Contact your institution about the future of your access.

Lexonomy

Lexonomy is a cloud-based dictionary-writing and also online-dictionary-publishing system which is highly scalable to adapt to large dictionary projects as well as small lexicographic works such as editing and online publishing of domain-specific glossaries or terminology resources. Lexonomy already interacts with Sketch Engine and the aim of the project is to develop and expand this interaction further. Sketch Engine can push lexicographic data into Lexonomy to create automatically generated dictionary drafts and Lexonomy can pull data from Sketch Engine’s corpora during the entry editing process.

OneClick Dictionary

OneClick Dictionary (OCD) is a dictionary drafting module. It interconnects a corpus management system (e.g. SketchEngine, noSketch Engine) or even excel sheets with our dictionary writing and online dictionary publishing system Lexonomy and provides an automatically created dictionary draft (e.g. headwords,  wordforms, collocations, examples), to be post-edited in Lexonomy by the lexicographer.

OneClick Dictionary enables lexicographers to shift all lexicographers work and intellectual input into the post-editing phase instead of manually analyzing the input data before creating a dictionary draft.

Hence, the tool is not limited to professionals but also designed for spontaneous lexicography – small projects of lexicographic nature such as glossaries and domain-specific wordlists and dictionaries often prepared by teachers or other professionals without formal training in lexicography.
The source code for the OneClick Dictionary module is available on Github, additional information is available in the Deliverable 4.2:

Elexifier

Elexifier is a cloud-based dictionary conversion service. It uses advanced XML parsing and machine learning techniques to help you convert your PDF and XML dictionaries in a standardized machine-readable format. Users can upload their PDF and custom XML dictionaries to Elexifier, define mapping rules for XML transformation or create a machine learning training set for PDF conversion and download the transformed XML or PDF dictionary in a TEI-compliant file format based on the Elexis Data Model.

EDiE: ELEXIS Dictionary Evaluator

This tool is evaluating the availability and usability of linked lexical resources and dictionaries published, using the ELEXIS dictionary API, which are accessible when using the ELEXIS infrastructure.
It allows users to assess different aspects of dictionaries based on their metadata and entries. Furthermore, aggregated metrics over dictionaries of interests/contexts let users compare different dictionaries for their specific use cases.

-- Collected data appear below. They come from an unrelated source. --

(** * Operation and workflow resolution of the ARIA parser

    A shallow embedding of [aria/parser/framework/elements/operation.py]:
    the retry-field validators ([OperationMaxRetries.validate],
    [OperationRetryInterval.validate]) and the resolution engine
    ([process_operation] with its constructors [_operation] and
    [_workflow_operation]), followed by the properties the specification
    states about them.

    Python objects are modelled as follows.
    - [str] is [string]; an [int] or [long] is [Z]; a [float] is an IEEE 754
      value ([spec_float]).
    - A [dict] that the code only reads (the plugin registry, a declaration)
      is a finite map or a record of optional fields.
    - A payload ([inputs] or [parameters]) is a mutable [dict] that the
      caller shares with the engine: it lives in a store of objects and is
      passed around by reference, so that aliasing and in-place updates are
      visible.
    - Raising is an outcome of the computation; the store survives it. *)

From Stdlib Require Import ZArith String Ascii List Bool Lia.
From Stdlib Require Import Floats.SpecFloat.
From stdpp Require Import base option list gmap strings fin_maps.

Set Warnings "-register-all".

Local Open Scope string_scope.
Local Open Scope Z_scope.

(** * The program *)

(** ** Python strings *)

Module Str.

(** [s.startswith(prefix)] *)
Fixpoint startswith (s prefix : string) {struct prefix} : bool :=
  match prefix with
  | EmptyString => true
  | String c prefix' =>
      match s with
      | EmptyString => false
      | String d s' => Ascii.eqb c d && startswith s' prefix'
      end
  end.

(** [s[n:]] for a non-negative [n] *)
Fixpoint slice_from (n : nat) (s : string) : string :=
  match n with
  | O => s
  | S n' =>
      match s with
      | EmptyString => EmptyString
      | String _ s' => slice_from n' s'
      end
  end.

(** [len(s)] *)
Definition len (s : string) : nat := String.length s.

(** Truth value of a string: [bool(s)]. *)
Definition truthy (s : string) : bool :=
  match s with
  | EmptyString => false
  | String _ _ => true
  end.

End Str.

(** ** Values, objects and the store *)

(** [int], [long] and [float] values, as accepted by
    [Leaf(type=(int, float, long))]. *)
Inductive number : Type :=
  | NInt (z : Z)
  | NFloat (f : spec_float).

(** [value < 0] on numbers: exact on integers, the IEEE comparison on floats
    (every comparison with a NaN is false). *)
Definition number_ltb_zero (v : number) : bool :=
  match v with
  | NInt z => z <? 0
  | NFloat f => SFltb f (S754_zero false)
  end.

(** The values found inside a payload.  The engine never writes below the
    top level of a payload, so nested containers are kept as trees. *)
Inductive value : Type :=
  | VNone
  | VBool (b : bool)
  | VNum (n : number)
  | VStr (s : string)
  | VList (items : list value)
  | VDict (items : list (string * value)).

(** [copy.deepcopy] on a value rebuilds it node by node. *)
Fixpoint deepcopy_value (v : value) : value :=
  match v with
  | VNone => VNone
  | VBool b => VBool b
  | VNum n => VNum n
  | VStr s => VStr s
  | VList items => VList (List.map deepcopy_value items)
  | VDict items =>
      VDict (List.map (fun kv => (fst kv, deepcopy_value (snd kv))) items)
  end.

(** A payload object: a [dict] from property names to values. *)
Abbreviation pydict := (gmap string value).

(** Locations of payload objects, and the store that holds them.  Objects
    are only ever added at the end, so a location is an index. *)
Abbreviation loc := nat.
Abbreviation store := (list pydict).

(** What a variable holding a payload contains: [None] or a reference to a
    [dict] object. *)
Inductive payload : Type :=
  | PyNone
  | PyDict (l : loc).

(** ** Exceptions *)

(** Arguments of [str.format]. *)
Inductive format_arg : Type :=
  | AStr (s : string)
  | AInt (z : Z)
  | ANum (n : number)
  | AStrList (l : list string).

(** The text of an exception.  [Format t args] stands for
    [t.format( *args )]; [Concat a b] for [a + b]. *)
Inductive message : Type :=
  | Lit (s : string)
  | Format (template : string) (args : list format_arg)
  | Concat (a b : message).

Tools & services available

for NLP researchers

natural language processing, machine learning, computational linguistics

Clusty

Clusty is an innovative algorithm designed to perform lexical-semantic analytics for NLP: sense clustering.
The team at the Linguistic Computing Laboratory of the Sapienza University of Rome investigated clustering approaches which allow to effectively and easily scale across languages whilst dropping the requirement of large amounts of data which is typically needed when employing neural networks.
Clusty’s results can be used for improving word sense disambiguation systems.

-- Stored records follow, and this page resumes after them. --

(** The language ["french"] of the settings written by hand. *)
Lemma unknown_language_witness :
  (forall w0, init_ui handwritten_config = Some w0 -> lang_combo w0 = 0)
  /\ (forall st',
        display_ayah short_arabic short_persian (text "Quran 2:25") st_handwritten
        = (st', Some tt) ->
        exists n, current_notification st' = Some n /\ texts n = [text "Quran 2:25"]).
Proof.
  apply (unknown_language_shows_no_text short_arabic short_persian (text "Quran 2:25")
           st_handwritten handwritten_config (JStr (text "french"))).
  - vm_compute. reflexivity.
  - reflexivity.
  - reflexivity.
Defined.

(** The time-out on the application as it started, and the short
    verse at the first attempt. *)
Lemma successful_fetch_witness :
  fetch_cycle quoted qt_text Timeout world_short 3 st_started
  = with_notification
      (Some {| arabic := short_arabic; persian := short_persian;
               reference := text "Quran 2:25"; close_after := 25 * 1000;
               language := JStr (text "both"); theme := JStr (text "light");
               visible := true |})
      (with_fetcher (JInt 250) st_started)
  /\ timer (fetch_cycle quoted qt_text Timeout world_short 3 st_started)
     = timer st_started
  /\ tray (fetch_cycle quoted qt_text Timeout world_short 3 st_started)
     = tray st_started
  /\ threads (fetch_cycle quoted qt_text Timeout world_short 3 st_started)
     = S (threads st_started).
Proof.
  apply (successful_fetch_is_shown quoted qt_text Timeout st_started
           (JDict DEFAULT_CONFIG_items) (JInt 250) (JInt 25) 25
           (JStr (text "both")) (JStr (text "light")) world_short 0
           short_arabic short_persian (text "Quran 2:25") 3).
  - left. reflexivity.
  - vm_compute. reflexivity.
  - reflexivity.
  - reflexivity.
  - reflexivity.
  - lia.
  - reflexivity.
  - reflexivity.
  - discriminate.
  - intros j Hj. lia.
  - reflexivity.
  - reflexivity.
  - lia.
  - reflexivity.
  - reflexivity.
Defined.



(** Saved settings on a disk that fails after ten characters. *)
Lemma cut_write_witness :
  exists c',
    store (fst (handle (Settings some_edits SaveSettings (Cut 10)) st_started))
      !! config (fst (handle (Settings some_edits SaveSettings (Cut 10)) st_started))
    = Some c'
    /\ files (fst (handle (Settings some_edits SaveSettings (Cut 10)) st_started))
         !! CONFIG_FILE
       = Some (Some (take 10 (Json.dumps c')))
    /\ ((10 < length (Json.dumps c'))%nat ->
        load_config (fst (handle (Settings some_edits SaveSettings (Cut 10)) st_started))
        = copy DEFAULT_CONFIG
            (fst (handle (Settings some_edits SaveSettings (Cut 10)) st_started))
        /\ exists p2,
             main (files (fst (handle (Settings some_edits SaveSettings (Cut 10))
                                 st_started)))
             = Some p2
             /\ store (tray_app p2) !! config (tray_app p2)
                = Some (JDict DEFAULT_CONFIG_items)).
Proof.
  apply (cut_write_falls_back_to_defaults ∅ st_started some_edits 10).
  - intros content Hfile. rewrite lookup_empty in Hfile. discriminate Hfile.
  - apply reach_init. vm_compute. reflexivity.
  - vm_compute. reflexivity.
Defined.

End MoreCases.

The demonstration of the efficacy of Clusty for performing one of the most challenging tasks in natural language processing, sense clustering, is presented in D3.1 (below).

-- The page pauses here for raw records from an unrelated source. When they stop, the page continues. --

Section DoMarkov.
Variable rand : nat -> nat.
Variable words : list string.
Variable db : gmap (list string) (list string).
Variable chain_length : Z.
Variable size : Z.

Definition random_word : rnd (list string) :=
  seed ← randint rand 0 (Py.len words - chain_length);
  mret (Py.slice words seed (seed + chain_length - 1)).

(** The [while True] loop: look the window up, and on [KeyError] take a new
    random window and look again. It returns the window that was found and
    the word chosen after it. *)
Fixpoint lookup_loop (fuel : nat) (start : list string) : rnd (list string * string) :=
  match fuel with
  | O => timeout
  | S fuel' =>
      match db !! start with
      | Some successors =>
          next_word ← choice rand successors;
          mret (start, next_word)
      | None =>
          start' ← random_word;
          lookup_loop fuel' start'
      end
  end.

(** One turn of the [while current < size] loop. *)
Definition loop_body (fuel : nat) (st : locals) : rnd locals :=
  w ← lift (Py.getitem (start st) 0);
  let generated' := generated st ++ [w] in
  '(start', next_word') ← lookup_loop fuel (start st);
  let start'' := Py.slice_from start' 1 ++ [next_word'] in
  let current' :=
    if Py.endswith next_word' NL then current st + 1 else current st in
  mret (Locals start'' generated' current' (Some next_word')).

Fixpoint main_loop (fuel : nat) (st : locals) : rnd locals :=
  if current st <? size then
    match fuel with
    | O => timeout
    | S fuel' => st' ← loop_body fuel' st; main_loop fuel' st'
    end
  else mret st.

(** The statements after the loop. *)
Definition finish (st : locals) : rnd string :=
  match next_word st with
  | Some w => mret (Py.join " " (generated st ++ [w]))
  | None => raise UnboundLocalError
  end.

Definition do_markov (fuel : nat) : rnd string :=
  start0 ← random_word;
  st ← main_loop fuel (Locals start0 [] 0 None);
  finish st.
End DoMarkov.

(** ** [db_stats] *)

(** What [db_stats] prints, line by line. *)
Record stats : Type := Stats {
  num_keys : Z;
  avg_options : float;
  min_len : Z;
  max_len : Z;
  sum_squares : float;
  std_deviation : float
}.

(** The first loop: [(min_len, max_len, num_options)]. *)
Definition count_options (acc : Z * Z * Z) (entry : list string * list string)
  : Z * Z * Z :=
  let '(min_len, max_len, num_options) := acc in
  let tmp_len := Py.len entry.2 in
  let num_options := num_options + tmp_len in
  let max_len := if max_len <? tmp_len then tmp_len else max_len in
  let min_len := if tmp_len <? min_len then tmp_len else min_len in
  (min_len, max_len, num_options).

(** The second loop. *)
Definition add_square (avg_options : float) (sum_squares : float)
  (entry : list string * list string) : float :=
  let d := (Py.float_of (Py.len entry.2) - avg_options)%float in
  (sum_squares + d * d)%float.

For installation we provide the link to GitHub repository.

VerbAtlas

VerbAtlas is a novel large-scale manually-crafted semantic resource for wide-coverage, intelligible & scalable Semantic Role Labeling. The goal of VerbAtlas is to manually cluster WordNet synsets that share similar semantics into sets of semantically-coherent frames. The main features are:

  • 466 semantically-coherent frames using 26 cross-frame VerbNet-inspired semantic roles for their argument structure.
  • Available both for download and via RESTful API.
  • Full coverage of WordNet 3.0 verb synsets (13,000+).
  • Complete linkage to BabelNet 4.0, which supports 280+ languages (new version to come later this year!).
  • Manual mapping to PropBank of all CoNLL-2009 and CoNLL-2012 dataset occurrences (5000+ mappings).
  • Selectional preferences: the superconcept most probably associated with a semantic role in a frame (e.g. food for the patient role of the EAT frame).
  • Default/shadow arguments: arguments logically implied or already incorporated into a verb.
  • Implicit arguments: arguments that are implicit in the argument structure of a verb.

SyntagNet

SyntagNet is a manually-curated large-scale lexical-semantic combination database which associates pairs of concepts with pairs of co-occurring words. The goal of SyntagNet is to capture sense distinctions evoked by syntagmatic relations, hence providing information which complements the essentially paradigmatic knowledge shared by currently available Lexical Knowledge Bases such as WordNet. Its main features are:

  • Wide coverage, with 78,000 noun-verb and noun-noun lexical combinations extracted from the English Wikipedia and the British National Corpus.
  • High-qualityfully manual disambiguation for all of the lexical combinations, according to the WordNet 3.0 sense inventory.
  • A resulting Lexical Knowledge Base made up of 88,019 semantic combinations linking 20,626 WordNet 3.0 unique synsets with a relation edge.
  • user-friendly web interface for looking up terms and their lexical-semantic combinations, with complete linkage to BabelNet 4.0.

NAISC

‘NAISC’ means ‘links’ in Irish and is pronounced ‘nashk’.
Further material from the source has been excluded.